### ABOUT THIS TASK
Starting with the first line below, reproduce each line exactly until you have included the one bearing "Variable getwd : res string.".

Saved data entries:
(* ===== verification/Run.v ===== *)
(** witness: running attestors and signing the result (run.go, sign.go). *)
From S2P Require Import Prelude GoStrings Errors Crypto Keys Digest Timestamp Dsse Intoto Registry Attestation Source Constraints Environment Hooks Sched Context ContextRun VerifiedSource PolicyStep.

Section run.
Context `{CL : CryptoLib} `{TL : !TspLib} `{GL : GlobLib} `{RO : RangeOrder} `{SC : Scheduler} `{CK : Clock}.
Context {A : Type} `{AO : AttestorOps A} `{RA : !Runnable A} `{SJ : StatementJson} `{CJ : CollectionJson}.

(** What the operating system delivers: the working directory, and the
    randomness of the i-th signer in the n-th call of [Sign]. *)
Variable getwd : res string.
Variable rnd : nat → nat → bytes.

Record runOptions := mkRunOptions {
  ro_stepName : string;
  ro_signers : list (option Signer);
  ro_attestors : list A;
  ro_attestationOpts : list (@AttestationContextOption A);
  ro_timestampers : list Timestamper;
  ro_insecure : bool;
  ro_ignoreErrors : bool;
}.
Definition RunOption := runOptions → runOptions.

Definition RunWithInsecure (insecure : bool) : RunOption := λ ro,
  mkRunOptions (ro_stepName ro) (ro_signers ro) (ro_attestors ro) (ro_attestationOpts ro)
    (ro_timestampers ro) insecure (ro_ignoreErrors ro).
Definition RunWithIgnoreErrors (ignoreErrors : bool) : RunOption := λ ro,
  mkRunOptions (ro_stepName ro) (ro_signers ro) (ro_attestors ro) (ro_attestationOpts ro)
    (ro_timestampers ro) (ro_insecure ro) ignoreErrors.
Definition RunWithAttestors (attestors : list A) : RunOption := λ ro,
  mkRunOptions (ro_stepName ro) (ro_signers ro) (ro_attestors ro ++ attestors) (ro_attestationOpts ro)
    (ro_timestampers ro) (ro_insecure ro) (ro_ignoreErrors ro).
Definition RunWithAttestationOpts (opts : list (@AttestationContextOption A)) : RunOption := λ ro,
  mkRunOptions (ro_stepName ro) (ro_signers ro) (ro_attestors ro) opts
    (ro_timestampers ro) (ro_insecure ro) (ro_ignoreErrors ro).
Definition RunWithTimestampers (ts : list Timestamper) : RunOption := λ ro,
  mkRunOptions (ro_stepName ro) (ro_signers ro) (ro_attestors ro) (ro_attestationOpts ro)
    ts (ro_insecure ro) (ro_ignoreErrors ro).
Definition RunWithSigners (signers : list (option Signer)) : RunOption := λ ro,
  mkRunOptions (ro_stepName ro) (ro_signers ro ++ signers) (ro_attestors ro) (ro_attestationOpts ro)
    (ro_timestampers ro) (ro_insecure ro) (ro_ignoreErrors ro).

Record RunResult := mkRunResult {
  rr_Collection : Collection A;
  rr_SignedEnvelope : Envelope;
  rr_AttestorName : string;
}.
Definition zero_envelope : Envelope := mkEnvelope "" "" [].
Definition zero_RunResult : RunResult := mkRunResult (mkCollection "" []) zero_envelope "".

Definition validateRunOpts (ro : runOptions) : err :=
  if bool_decide (ro_stepName ro = "") then Err (Errorf "step name is required")
  else if bool_decide (length (ro_signers ro) = 0) && negb (ro_insecure ro) then
    Err (Errorf "at lease one signer is required if not in insecure mode")
  else nil_error.

(** [json.Marshal] of a collection: each attestation with its attestor's own
    encoding. *)
Definition Collection_Marshal (c : Collection A) : res bytes :=
  raws ← collect (λ ca,
           att ← json_Marshal_nilable (ca_Attestation ca);
           raw ← json_Marshal_proposed (mkProposed (ca_Type ca) att (ca_StartTime ca) (ca_EndTime ca));
           Ok [raw]) (coll_Attestations c);
  json_Marshal_Collection (coll_Name c) raws.

(** [createAndSignEnvelope], given the encoding of the predicate; [n] counts the
    calls. *)
Definition createAndSignEnvelope (n : nat) (marshalled : res bytes) (predType : string)
    (subjects : gmap string DigestSet) (opts : list SignOption) : res Envelope :=
  data ← marshalled;
  stmt ← NewStatement predType data subjects;
  stmtJson ← json_Marshal_Statement stmt;
  Sign (rnd n) IntotoPayloadType (Ok stmtJson) opts.

Definition sign_opts (ro : runOptions) : list SignOption :=
  [SignWithSigners (ro_signers ro); SignWithTimestampers (ro_timestampers ro)].

(** The envelope of an exported attestor: none in insecure mode. *)
Definition export_envelope (ro : runOptions) (n : nat) (a : A) (subjects : gmap string DigestSet) : res Envelope :=
  if ro_insecure ro then Ok zero_envelope
  else createAndSignEnvelope n (json_Marshal_Attestor a) (Attestor_Type a) subjects (sign_opts ro).

(** What the loop over the completed attestors adds for one: a result per
    exported attestation. An early return leaves the results so far. *)
Fixpoint export_all (ro : runOptions) (parent : A) (exported : list A) (result : list RunResult)
    : list RunResult * err :=
  match exported with
  | [] => (result, nil_error)
  | a :: exported =>
      match export_envelope ro (length result) a (default ∅ (Subjecter_Subjects a)) with
      | Ok envelope =>
          export_all ro parent exported
            (result ++ [mkRunResult (mkCollection "" []) envelope (Attestor_Name parent +:+ "/" +:+ Attestor_Name a)])
      | Err e => (result, Err (Wrapf ("failed to sign envelope for " +:+ Attestor_Name a) e))
      | Panic w => (result, Panic w)
      end
  end.

Definition export_one (ro : runOptions) (a : A) (result : list RunResult) : list RunResult * err :=
  match MultiExporter_ExportedAttestations a with
  | Some exported => export_all ro a exported result
  | None =>
      match Exporter_Export a, Subjecter_Subjects a with
      | Some true, Some subjects =>
          match export_envelope ro (length result) a subjects with
          | Ok envelope => (result ++ [mkRunResult (mkCollection "" []) envelope (Attestor_Name a)], nil_error)
          | Err e => (result, Err (Wrapf "failed to sign envelope" e))
          | Panic w => (result, Panic w)
          end
      | _, _ => (result, nil_error)
      end
  end.

Fixpoint export_loop (ro : runOptions) (completed : list (CompletedAttestor A)) (result : list RunResult)
    (errs : list error) : list RunResult * res (list error) :=
  match completed with
  | [] => (result, Ok errs)
  | r :: completed =>
      match comp_Error r with
      | Some e =>
          export_loop ro completed result
            (errs ++ [Wrapf ("attestor " +:+ Attestor_Name (comp_Attestor r) +:+ " failed") e])
      | None =>
          match export_one ro (comp_Attestor r) result with
          | (result, Ok _) => export_loop ro completed result errs
          | (result, Err e) => (result, Err e)
          | (result, Panic w) => (result, Panic w)
          end
      end
  end.

(** Which completed attestors go into the collection. *)
Definition in_collection (c : CompletedAttestor A) : bool :=
  match comp_Error c, MultiExporter_ExportedAttestations (comp_Attestor c), Exporter_Export (comp_Attestor c) with
  | Some _, _, _ => false
  | None, Some _, _ => false
  | None, None, Some true => false
  | None, None, _ => true
  end.

Definition collection_result (ro : runOptions) (completed : list (CompletedAttestor A)) (result : list RunResult)
    : list RunResult * err :=
  let coll := NewCollection (ro_stepName ro) (filter (λ c, in_collection c = true) completed) in
  match (if ro_insecure ro then Ok zero_envelope
         else createAndSignEnvelope (length result) (Collection_Marshal coll) CollectionType
                (Collection_Subjects coll) (sign_opts ro)) with
  | Ok envelope => (result ++ [mkRunResult coll envelope ""], nil_error)
  | Err e => (result, Err (Wrapf "failed to sign collection" e))
  | Panic w => (result, Panic w)
  end.

(** [run]: the results, also next to an error. *)
Definition run (stepName : string) (opts : list RunOption) : list RunResult * err :=
  let ro := foldl (λ ro opt, opt ro) (mkRunOptions stepName [] [] [] [] false false) opts in
  match validateRunOpts ro with
  | Err e => ([], Err e)
  | Panic w => ([], Panic w)
  | Ok _ =>
    match NewContext getwd stepName (ro_attestors ro) (ro_attestationOpts ro) with
    | Err e => ([], Err (Wrapf "failed to create attestation context" e))
    | Panic w => ([], Panic w)
    | Ok ctx =>
      match RunAttestors ctx with
      | (_, Err e) => ([], Err (Wrapf "failed to run attestors" e))
      | (_, Panic w) => ([], Panic w)
      | (ctx, Ok _) =>
        match export_loop ro (CompletedAttestors ctx) [] [] with
        | (result, Err e) => (result, Err e)
        | (result, Panic w) => (result, Panic w)
        | (result, Ok errs) =>
          if negb (ro_ignoreErrors ro) && bool_decide (0 < length errs) then
            (result, Err (Joined (Errorf "attestors failed with error messages" :: errs)))
          else collection_result ro (CompletedAttestors ctx) result
        end
      end
    end
  end.

Definition RunWithExports (stepName : string) (opts : list RunOption) : list RunResult * err := run stepName opts.

Definition Run (stepName : string) (opts : list RunOption) : RunResult * err :=
  let '(results, e) := run stepName opts in
  match results with
  | [] => (zero_RunResult, e)
  | [result] => (result, e)
  | _ => (zero_RunResult, Err (Errorf "expected a single result, got multiple"))
  end.

(** sign.go: [Sign], which writes the encoded envelope to a writer. *)
Definition witness_Sign (n : nat) (r : Reader) (dataType : string) (write : bytes → err) (opts : list SignOption) : err :=
  env ← Sign (rnd n) dataType r opts;
  data ← json_Marshal_Envelope env;
  write (data +:+ nl).

(** ** Lemmas *)

Definition run_options (stepName : string) (opts : list RunOption) : runOptions :=
  foldl (λ ro opt, opt ro) (mkRunOptions stepName [] [] [] [] false false) opts.

Lemma export_all_prefix ro parent exported result result' e :
  export_all ro parent exported result = (result', e) → result `prefix_of` result'.
Proof.
  revert result; induction exported as [|a l IH]; intros result; cbn [export_all]; [by intros [= <- _]|].
  destruct (export_envelope _ _ _ _) as [env| |]; [|by intros [= <- _]..].
  intros H%IH. etransitivity; [|done]. by eexists.
Qed.

Lemma export_one_prefix ro a result result' e :
  export_one ro a result = (result', e) → result `prefix_of` result'.
Proof.
  unfold export_one. destruct (MultiExporter_ExportedAttestations a); [apply export_all_prefix|].
  destruct (Exporter_Export a) as [[]|], (Subjecter_Subjects a); try by intros [= <- _].
  destruct (export_envelope _ _ _ _); intros [= <- _]; [by eexists|done..].
Qed.

(** What goes into the collection, as a property of the completed attestor: it did
    not fail and does not export itself. *)
Definition collected_attestor (c : CompletedAttestor A) : Prop :=
  comp_Error c = None ∧ MultiExporter_ExportedAttestations (comp_Attestor c) = None ∧
  Exporter_Export (comp_Attestor c) ≠ Some true.
Lemma in_collection_iff c : in_collection c = true ↔ collected_attestor c.
Proof.
  unfold in_collection, collected_attestor. destruct (comp_Error c), (MultiExporter_ExportedAttestations _),
    (Exporter_Export _) as [[]|]; naive_solver.
Qed.
Lemma elem_of_collection name completed ca :
  ca ∈ coll_Attestations (NewCollection name (filter (λ c, in_collection c = true) completed)) ↔
  ∃ c, c ∈ completed ∧ collected_attestor c ∧ ca = NewCollectionAttestation c.
Proof.
  cbn [coll_Attestations NewCollection]. rw list_elem_of_fmap. setoid_rewrite list_elem_of_filter.
  setoid_rewrite in_collection_iff. naive_solver.
Qed.

(** The errors that the loop collects are those of the completed attestors. *)
Lemma export_loop_errs ro completed result errs result' errs' :
  export_loop ro completed result errs = (result', Ok errs') →
  length errs' = length errs + length (filter (λ c, comp_Error c ≠ None) completed).
Proof.
  revert result errs; induction completed as [|c l IH]; intros result errs; cbn [export_loop].
  { intros [= _ <-]. rw filter_nil /=. lia. }
  destruct (comp_Error c) as [e|] eqn:He.
  - intros H%IH. rw filter_cons_True; [|by rw He]. rw H length_app /=. lia.
  - destruct (export_one _ _ _) as [r [[]| |]]; [|done..]. intros H%IH.
    rw filter_cons_False; [done|]. rw He. tauto.
Qed.

Lemma run_inv stepName opts results :
  run stepName opts = (results, nil_error) →
  let ro := run_options stepName opts in
  ∃ ctx ctx' result errs coll env,
    validateRunOpts ro = nil_error ∧
    NewContext getwd stepName (ro_attestors ro) (ro_attestationOpts ro) = Ok ctx ∧
    RunAttestors ctx = (ctx', nil_error) ∧
    export_loop ro (ctx_completed ctx') [] [] = (result, Ok errs) ∧
    (ro_ignoreErrors ro = true ∨ errs = []) ∧
    coll = NewCollection (ro_stepName ro) (filter (λ c, in_collection c = true) (ctx_completed ctx')) ∧
    (if ro_insecure ro then Ok zero_envelope
     else createAndSignEnvelope (length result) (Collection_Marshal coll) CollectionType
            (Collection_Subjects coll) (sign_opts ro)) = Ok env ∧
    results = result ++ [mkRunResult coll env ""].
Proof.
  unfold run. fold (run_options stepName opts). cbv zeta.
  destruct (validateRunOpts _) as [[]| |] eqn:Hval; [|done..].
  destruct (NewContext _ _ _ _) as [ctx| |] eqn:Hctx; [|done..].
  destruct (RunAttestors ctx) as [ctx' [[]| |]] eqn:Hrun; [|done..].
  unfold CompletedAttestors. destruct (export_loop _ _ _ _) as [result [errs| |]] eqn:Hexp; [|done..].
  destruct (negb _ && _) eqn:Hign; [done|]. unfold collection_result. cbv zeta.
  set (coll := NewCollection _ _). destruct (if ro_insecure _ then _ else _) as [env| |] eqn:Henv; [|done..].
  intros [= <-]. exists ctx, ctx', result, errs, coll, env. do 4 (split; [done|]). split; [|done].
  destruct (ro_ignoreErrors _); [by left|right]. simpl in Hign. apply bool_decide_eq_false in Hign.
  destruct errs; [done|simpl in Hign; lia].
Qed.

Lemma createAndSignEnvelope_inv n marshalled pt subjects opts env :
  createAndSignEnvelope n marshalled pt subjects opts = Ok env →
  ∃ data stmt text, marshalled = Ok data ∧ NewStatement pt data subjects = Ok stmt ∧
    json_Marshal_Statement stmt = Ok text ∧ Sign (rnd n) IntotoPayloadType (Ok text) opts = Ok env.
Proof.
  unfold createAndSignEnvelope. intros H. res_inv. by do 3 eexists.
Qed.

(** Context options change neither the attestors nor what has completed so far,
    for the options of this package. *)
Definition plain_option (opt : @AttestationContextOption A) : Prop :=
  ∀ ctx, ctx_completed (opt ctx) = ctx_completed ctx ∧ ctx_attestors (opt ctx) = ctx_attestors ctx.

Lemma NewContext_fields stepName attestors opts ctx :
  Forall plain_option opts → NewContext getwd stepName attestors opts = Ok ctx →
  ctx_completed ctx = [] ∧ ctx_attestors ctx = attestors.
Proof.
  intros Hopts. unfold NewContext. intros (wd & _ & H)%res_bind_ok. cbv zeta in H. injection H as <-.
  set (ctx0 := mkContext _ _ _ _ _ _ _ _ _ _ _ _ _).
  assert (Hg : ∀ ctx, ctx_completed ctx = [] ∧ ctx_attestors ctx = attestors →
    ctx_completed (foldl (λ ctx opt, opt ctx) ctx opts) = [] ∧
    ctx_attestors (foldl (λ ctx opt, opt ctx) ctx opts) = attestors).
  { induction Hopts as [|opt opts Hopt _ IH]; intros ctx Hc; [done|]. cbn [foldl]. apply IH.
    by destruct (Hopt ctx) as [-> ->]. }
  by apply Hg.
Qed.
End run.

### SOLVED EXERCISE
(* ===== verification/Run.v ===== *)
(** witness: running attestors and signing the result (run.go, sign.go). *)
From S2P Require Import Prelude GoStrings Errors Crypto Keys Digest Timestamp Dsse Intoto Registry Attestation Source Constraints Environment Hooks Sched Context ContextRun VerifiedSource PolicyStep.

Section run.
Context `{CL : CryptoLib} `{TL : !TspLib} `{GL : GlobLib} `{RO : RangeOrder} `{SC : Scheduler} `{CK : Clock}.
Context {A : Type} `{AO : AttestorOps A} `{RA : !Runnable A} `{SJ : StatementJson} `{CJ : CollectionJson}.

(** What the operating system delivers: the working directory, and the
    randomness of the i-th signer in the n-th call of [Sign]. *)
Variable getwd : res string.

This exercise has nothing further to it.